A las pocas horas, un abogado de aspecto extraño se presentó a la guarida del tigre. Aseguró que representaba al dueño del animal, pero ocultó datos relevantes del propietario. Sin los documentos necesarios para acreditar su legal posesión, aquel litigante no pudo impedir que el tigre fuera cargado hasta una jaula en la batea de un vehículo de la Profepa.
Por tratarse de Chimalhuacán, una región que en los mapas del gabinete de seguridad federal aparece como zona de dominio de La Familia Michoacana, la caravana de vehículos fue escoltada por la Guardia Nacional desde el municipio hasta el Parque Ecológico Zacango, en Estado de México, donde descubrieron que el tigre era, en realidad, una tigresa desnutrida pero con una alegre personalidad.
Foto: Javier Ríos
La estancia en Zacango pronto le quedó chica y se decidió darle un nuevo hogar: desde marzo es una de las atracciones principales para las familias en el área de los felinos del Zoológico de Chapultepec en la Ciudad de México.
“¿A poco no es hermosa?”, pregunta sin esperar respuesta el director del zoológico José Francisco Bernal, mientras observa a la tigresa correr de un lado a otro en el ecosistema que han adaptado para ella.
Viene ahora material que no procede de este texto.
(* ===== verification/ModelRouter.v ===== *)
(** * Model router

    [crates/impetus-core/src/model_router.rs]: the model of a run, chosen among the
    configured ones by capabilities, health and a score of the policy; the next one
    of a fallback chain.  Scores are binary64, as in [Budget]. *)

From Stdlib Require Import Floats.SpecFloat.
From S2P Require Import Prelude Str Budget.

Open Scope string_scope.
Open Scope nat_scope.
Open Scope list_scope.
Open Scope impetus_scope.

Inductive RouterPolicy := LocalFirst | FreeFirst | Balanced | QualityFirst | LowLatency.

Definition router_policy_debug (p : RouterPolicy) : string :=
  match p with
  | LocalFirst => "LocalFirst" | FreeFirst => "FreeFirst" | Balanced => "Balanced"
  | QualityFirst => "QualityFirst" | LowLatency => "LowLatency"
  end.

Record CapabilityRequirements := mkRequirements {
  req_tools : bool;
  req_reasoning : bool;
  req_vision : bool;
  req_min_context : option N;
}.

Definition CapabilityRequirements_default : CapabilityRequirements :=
  mkRequirements false false false None.

Record ModelCapabilities := mkModelCapabilities {
  mc_tools : bool;
  mc_reasoning : bool;
  mc_vision : bool;
  mc_context_window : N;
}.

Record ModelMetadata := mkModelMetadata {
  mm_provider_id : string;
  mm_model_id : string;
  mm_capabilities : ModelCapabilities;
  mm_cost_per_mtok : option (spec_float * spec_float);
  mm_is_local : bool;
  mm_avg_latency_ms : option N;
  mm_health : spec_float;
}.

Record ModelRouterConfig := mkRouterConfig {
  rc_policy : RouterPolicy;
  rc_models : list ModelMetadata;
  rc_fallback_chain : list string;
}.

Definition ModelRouterConfig_default : ModelRouterConfig := mkRouterConfig Balanced [] [].

Record ModelSelection := mkModelSelection {
  ms_provider_id : string;
  ms_model_id : string;
  ms_reasoning : string;
}.

Definition satisfies (c : ModelCapabilities) (r : CapabilityRequirements) : bool :=
  if req_tools r && negb (mc_tools c) then false
  else if req_reasoning r && negb (mc_reasoning c) then false
  else if req_vision r && negb (mc_vision c) then false
  else match req_min_context r with
       | Some min_context => negb (mc_context_window c <? min_context)%N
       | None => true
       end.

(** ** Scores *)

Definition f64_add (x y : spec_float) : spec_float := SFadd 53 1024 x y.
Definition f64_sub (x y : spec_float) : spec_float := SFsub 53 1024 x y.
Definition f64 (n : N) : spec_float := f64_of_N n.
Definition f64_half : spec_float := f64_div (f64 1) (f64 2).

(** [x.max(0.0)] *)
Definition f64_pos (x : spec_float) : spec_float :=
  match x with
  | S754_nan => S754_zero false
  | _ => if SFltb x (S754_zero false) then S754_zero false else x
  end.

Definition average_cost (cost : spec_float * spec_float) : spec_float :=
  f64_div (f64_add cost.1 cost.2) (f64 2).

(** [(bound - x).max(0.0) / unit] *)
Definition below (bound unit : N) (x : spec_float) : spec_float :=
  f64_div (f64_pos (f64_sub (f64 bound) x)) (f64 unit).

Definition plus_if (b : bool) (n : N) (score : spec_float) : spec_float :=
  if b then f64_add score (f64 n) else score.

Definition policy_score (p : RouterPolicy) (m : ModelMetadata) : spec_float :=
  let score := mm_health m in
  match p with
  | LocalFirst => plus_if (mm_is_local m) 10 score
  | FreeFirst =>
      match mm_cost_per_mtok m with
      | Some cost => f64_add score (below 100 10 (average_cost cost))
      | None => f64_add score (f64 5)
      end
  | Balanced =>
      let score := plus_if (mm_is_local m) 2 score in
      let score := match mm_avg_latency_ms m with
        | Some latency => f64_add score (below 5000 1000 (f64 latency))
        | None => score
        end in
      match mm_cost_per_mtok m with
      | Some cost => f64_add score (below 50 10 (average_cost cost))
      | None => score
      end
  | QualityFirst =>
      let score := plus_if (mc_reasoning (mm_capabilities m)) 5 score in
      let score := plus_if (mc_vision (mm_capabilities m)) 2 score in
      f64_add score (f64_min (f64_div (f64 (mc_context_window (mm_capabilities m))) (f64 100000)) (f64 5))
  | LowLatency =>
      let score := match mm_avg_latency_ms m with
        | Some latency => f64_add score (below 10000 1000 (f64 latency))
        | None => f64_add score (f64 2)
        end in
      plus_if (mm_is_local m) 5 score
  end.

Definition score_model (p : RouterPolicy) (budget : BudgetConfig) (m : ModelMetadata) : spec_float :=
  let score := policy_score p m in
  match max_tokens budget, context_limit budget with
  | Some _, Some limit =>
      if (mc_context_window (mm_capabilities m) <? limit)%N then f64_mul score f64_half else score
  | _, _ => score
  end.

(** ** Selection *)

Definition is_candidate (r : CapabilityRequirements) (m : ModelMetadata) : bool :=
  satisfies (mm_capabilities m) r && SFltb f64_half (mm_health m).

(** The order of [sort_by]: the higher score first; scores that do not compare are
    equal. *)
Definition best_first (score : ModelMetadata → spec_float) : relation ModelMetadata := λ a b,
  SFcompare (score b) (score a) ≠ Some Gt.

#[export] Instance best_first_dec score : RelDecision (best_first score).
Proof. intros a b. unfold best_first. apply _. Defined.

Definition select_model (c : ModelRouterConfig) (r : CapabilityRequirements) (budget : BudgetConfig)
    : option ModelSelection :=
  let candidates := List.filter (is_candidate r) (rc_models c) in
  (λ m, mkModelSelection (mm_provider_id m) (mm_model_id m)
     ("Selected by " ++ router_policy_debug (rc_policy c) ++ " policy")%string)
  <$> head (merge_sort (best_first (score_model (rc_policy c) budget)) candidates).

Definition router_fallback (c : ModelRouterConfig) (current_model : string) : option ModelSelection :=
  '(i, _) ← list_find (λ m, m = current_model) (rc_fallback_chain c);
  next ← rc_fallback_chain c !! S i;
  m ← List.find (λ m, String.eqb (mm_model_id m) next) (rc_models c);
  Some (mkModelSelection (mm_provider_id m) (mm_model_id m) ("Fallback from " ++ current_model)%string).

(** ** The best candidate *)

(** A float that is no NaN, as a point of a lexicographic order. *)
Definition rank (x : spec_float) : Z * Z * Z :=
  match x with
  | S754_infinity true => (-2, 0, 0)
  | S754_finite true m e => (-1, -e, - Zpos m)
  | S754_zero _ | S754_nan => (0, 0, 0)
  | S754_finite false m e => (1, e, Zpos m)
  | S754_infinity false => (2, 0, 0)
  end%Z.

Definition rank_lt (a b : Z * Z * Z) : Prop :=
  (a.1.1 < b.1.1 ∨ a.1.1 = b.1.1 ∧ (a.1.2 < b.1.2 ∨ a.1.2 = b.1.2 ∧ a.2 < b.2))%Z.

Lemma pos_compare_lex m1 m2 : (Pos.compare_cont Eq m1 m2 = Gt ↔ (Zpos m2 < Zpos m1)%Z) ∧
  (Pos.compare_cont Eq m1 m2 = Lt ↔ (Zpos m1 < Zpos m2)%Z).
Proof.
  change (Pos.compare_cont Eq m1 m2) with (m1 ?= m2)%positive.
  split; destruct (Pos.compare_spec m1 m2); split; intros; try done; lia.
Qed.

Lemma compare_gt x y :
  x ≠ S754_nan → y ≠ S754_nan → SFcompare x y = Some Gt ↔ rank_lt (rank y) (rank x).
Proof.
  intros Hx Hy.
  destruct x as [[]|[]| |[] m1 e1], y as [[]|[]| |[] m2 e2]; try done; cbn; unfold rank_lt; cbn;
    try (split; [intros [=]|]; try done; lia).
  - destruct (pos_compare_lex m1 m2) as [Hg Hl]. destruct (Z.compare_spec e1 e2) as [->| |].
    + destruct (Pos.compare_cont Eq m1 m2) eqn:E; cbn; split; intros Hc; try done; try lia;
        first [destruct Hl as [_ Hl]; discriminate Hl; lia | destruct Hl as [Hl _]; specialize (Hl eq_refl); lia
              | destruct Hg as [Hg _]; specialize (Hg eq_refl); lia].
    + split; [intros _; lia|done].
    + split; [done|lia].
  - destruct (pos_compare_lex m1 m2) as [Hg Hl]. destruct (Z.compare_spec e1 e2) as [->| |].
    + destruct (Pos.compare_cont Eq m1 m2) eqn:E; cbn; split; intros Hc; try done; try lia;
        first [destruct Hg as [_ Hg]; discriminate Hg; lia | destruct Hg as [Hg _]; specialize (Hg eq_refl); lia
              | destruct Hl as [Hl _]; specialize (Hl eq_refl); lia].
    + split; [done|lia].
    + split; [intros _; lia|done].
Qed.

Section best.
Context (score : ModelMetadata → spec_float).

Abbreviation before := (best_first score).

Definition scored (m : ModelMetadata) : Prop := score m ≠ S754_nan.

Lemma before_iff a b : scored a → scored b → before a b ↔ ¬ rank_lt (rank (score a)) (rank (score b)).
Proof. intros Ha Hb. unfold best_first. by rewrite compare_gt. Qed.

#[local] Instance before_total : Total before.
Proof.
  intros a b. unfold best_first.
  assert (∀ x, x = S754_nan ∨ x ≠ S754_nan) as Hnan by (intros []; auto).
  destruct (Hnan (score a)) as [->|Ha]; [right; by destruct (score b) as [| | |]|].
  destruct (Hnan (score b)) as [->|Hb]; [left; by destruct (score a) as [| | |]|].
  rewrite !compare_gt by done. unfold rank_lt. lia.
Qed.

Lemma before_trans a b c : scored a → scored b → scored c → before a b → before b c → before a c.
Proof. intros Ha Hb Hc. rewrite !before_iff by done. unfold rank_lt. lia. Qed.

Lemma sorted_head_best m l m' :
  Forall scored (m :: l) → Sorted before (m :: l) → m' ∈ m :: l → before m m'.
Proof.
  revert m. induction l as [|x l IH]; intros m Hs Hsort Hin.
  - apply list_elem_of_singleton in Hin as ->. inversion_clear Hs. rewrite before_iff by done.
    unfold rank_lt. lia.
  - apply Forall_cons in Hs as [Hm Hs]. apply Sorted_inv in Hsort as [Hsort Hhd]. inversion_clear Hhd.
    apply elem_of_cons in Hin as [->|Hin].
    + rewrite before_iff by done. unfold rank_lt. lia.
    + pose proof Hs as [Hx _]%Forall_cons. apply (before_trans m x m'); try done.
      * by eapply Forall_forall.
      * by apply IH.
Qed.
End best.

(** The router picks a model exactly when a configured one meets the
    requirements and is more than half healthy; the pick is such a model, and none
    of the others scores higher, as long as no score is a NaN. *)
Theorem select_model_best c r budget :
  Forall (λ m, score_model (rc_policy c) budget m ≠ S754_nan) (List.filter (is_candidate r) (rc_models c)) →
  (select_model c r budget = None ↔ ∀ m, m ∈ rc_models c → is_candidate r m = false) ∧
  ∀ s, select_model c r budget = Some s →
    ∃ m, m ∈ rc_models c ∧ is_candidate r m = true ∧
      ms_provider_id s = mm_provider_id m ∧ ms_model_id s = mm_model_id m ∧
      ∀ m', m' ∈ rc_models c → is_candidate r m' = true →
        SFcompare (score_model (rc_policy c) budget m') (score_model (rc_policy c) budget m) ≠ Some Gt.
Proof.
  set (score := score_model (rc_policy c) budget). set (l := List.filter (is_candidate r) (rc_models c)).
  intros Hs. assert (∀ m, m ∈ l ↔ m ∈ rc_models c ∧ is_candidate r m = true) as Hl.
  { intros m. unfold l. by rewrite !list_elem_of_In, filter_In. }
  pose proof (merge_sort_Permutation (best_first score) l) as Hperm.
  pose proof (@Sorted_merge_sort _ (best_first score) _ (before_total score) l) as Hsorted.
  unfold select_model. fold score l. destruct (merge_sort (best_first score) l) as [|m rest] eqn:E; cbn.
  - symmetry in Hperm. apply Permutation_nil_r in Hperm. split; [|done]. split; [|done]. intros _ m Hm.
    apply not_true_is_false. intros Hc. assert (m ∈ l) as Hin by by apply Hl. rewrite Hperm in Hin.
    by apply elem_of_nil in Hin.
  - assert (m ∈ l) as Hm by (rewrite <-Hperm; by left). apply Hl in Hm as [Hm Hc]. split.
    + split; [done|]. intros Hnone. by rewrite (Hnone m Hm) in Hc.
    + intros s [= <-]. exists m. split_and!; try done. intros m' Hm' Hc'.
      apply (sorted_head_best score m rest m'); [by rewrite Hperm|done|]. rewrite Hperm. by apply Hl.
Qed.

(** ** Samples *)

Definition sample_model (id : string) (tools local : bool) (latency : N) : ModelMetadata :=
  mkModelMetadata "p" id (mkModelCapabilities tools false false 8000) None local (Some latency) (f64 1).

Definition sample_router : ModelRouterConfig :=
  mkRouterConfig LowLatency [sample_model "slow" true false 9000; sample_model "fast" true false 100;
    sample_model "no-tools" false true 1; sample_model "near" true true 900] ["fast"; "slow"; "gone"].

Definition need_tools : CapabilityRequirements := mkRequirements true false false None.

Example fallback_follows_chain :
  ms_model_id <$> router_fallback sample_router "fast" = Some "slow" ∧
  router_fallback sample_router "slow" = None ∧ router_fallback sample_router "gone" = None.
Proof. vm_compute. done. Qed.

(** The harness is built with the default configuration, which has no models: it
    never picks one. *)
Example default_router_never_selects r budget : select_model ModelRouterConfig_default r budget = None.
Proof. done. Qed.

Lemma select_model_witness :
  ∃ m, m ∈ rc_models sample_router ∧ is_candidate need_tools m = true ∧ mm_model_id m = "near".
Proof.
  destruct (proj2 (select_model_best sample_router need_tools BudgetConfig_default
    ltac:(repeat constructor; by vm_compute)) (mkModelSelection "p" "near" "Selected by LowLatency policy")
    ltac:(vm_compute; reflexivity)) as (m & Hm & Hc & _ & Hid & _).
  exists m. exact (conj Hm (conj Hc (eq_sym Hid))).
Defined.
El cambio de dieta de carne de res a carne de caballo, dice, ha surtido efecto en sus gruesas patas que le permiten dar imponentes saltos para atrapar un pájaro que vuela muy arriba de ella. “¿Quién, en su sano juicio, la tendría como mascota?”
Ahora, tiene un nuevo nombre: en hindú significa tigre y en la novela “El Libro de la Selva” representa a una felina que escapa del cautiverio para ser guía de un niño curioso, como los que van al zoológico. “Bagheera”, le llamaron, para darle una nueva vida a la tigresa de Chimalhuacán escoltada por la Guardia Nacional.